Figure 1. Preparation of the PDMS-based plasmonic stamps. (a) Sputtered film of gold on PDMS is thermally dewetted, leading to isolated film of gold nanoparticles. (b) AFM micrograph of the surface of a plasmonic stamp. (c) Visible wavelength transmission spectra of 5 different plasmonic stamps to show reproducibility. Inset shows an optical image (photograph) of a plasmonic stamp.

Plasmonic PDMS stamps with gold nanoparticle elements were prepared as shown in Figure 1, and then applied to drive surface hydrosilylation reactions, Figure 2. The stamps were prepared as described previously (additional details in the Supplementary Information).13 Briefly, a film of gold was sputtered onto a freshly prepared square of PDMS, followed by thermal dewetting of the gold to form a film of 30-40 nm diameter gold nanoparticles on the surface of the stamps. The visible spectrum of the stamp shows a maximum at 546 ± 3 nm that corresponds to the LSPR of the gold nanoparticles. As a starting point, stamps were pressed on a freshly prepared Si(111)–H surface, sandwiching a thin layer of the reactive “ink” molecule, in this work 1H,1H,2H-perfluoro-1-decene, and illuminated through the PDMS stamp with 50 mW/cm2 green

light for 60 minutes, as shown in Figure 2a. After the reaction, the silicon substrate was rinsed thoroughly with dichloromethane, dried with a stream of nitrogen, and the water contact angle measured. For 60 minutes of illumination, the observed static water contact angle increased from ~83° for the Si-H-terminated silicon, to ~105°. The contact angle of a smooth monolayer of this perfluorinated alkene on silicon with maximum substitution would be expected to be 115–119°,23 but due the patchy nature of the resulting monolayer that mirrors that of the gold nanoparticles of the stamp, it is lower. Control experiments showed that both illumination and the gold nanoparticles are necessary to induce hydrosilylation and the resulting increase in static water contact angle. The net difference of 22° for the static water contact angle provides a wide window for carrying out kinetic studies, during which the illumination time is varied, to further investigate the proposed mechanism, Figure 2b.
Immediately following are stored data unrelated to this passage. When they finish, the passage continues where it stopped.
(* ===== verification/Sleeplock.v ===== *)
(** * Sleeplock: the sleep locks of sleeplock.c

    A sleep lock records whether it is held and by which process.  In a run of
    one process, a lock that is held is not released while the process waits
    for it: [acquiresleep] of a held lock is [Blocked].  The spin lock
    [lk->lk] brackets each routine and [wakeup(lk)] moves sleeping processes
    to [RUNNABLE] (Proc.v); neither changes the sleep lock. *)

From Stdlib Require Import ZArith Lia.
From stdpp Require Import base numbers strings gmap list.
From S2P Require Import Prelude Kernel.
Open Scope Z_scope.

Definition initsleeplock : sleeplock := SleepLock false 0.

Section sleeplock.
Context {S : Type} {CP : CurProc}.

(** The lock a pointer denotes: how to read it and how to write it. *)
Variable rd : S → option sleeplock.
Variable wr : sleeplock → S → S.

Definition acquiresleep : K S unit := λ s,
  match rd s with
  | None => Fault
  | Some lk =>
      if sl_locked lk then Blocked "acquiresleep"
      else Ret tt (wr (SleepLock true cur_pid) s)
  end.

Definition releasesleep : K S unit := λ s,
  match rd s with
  | None => Fault
  | Some _ => Ret tt (wr (SleepLock false 0) s)
  end.

Definition holdingsleep : K S bool := λ s,
  match rd s with
  | None => Fault
  | Some lk => Ret (sl_locked lk && (sl_pid lk =? cur_pid)) s
  end.

End sleeplock.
Figure 2. Outline of plasmonic stamp-assisted hydrosilylation on a Si(111)–H surface. (a) The PDMS-based plasmonic stamp with gold nanoparticles is pressed onto the surface of Si(111)-H with a thin layer of the perfluorinated alkene ‘ink.’ Optical photographs show the water contact angles on the silicon surfaces before (left) and after (right) hydrosilylation.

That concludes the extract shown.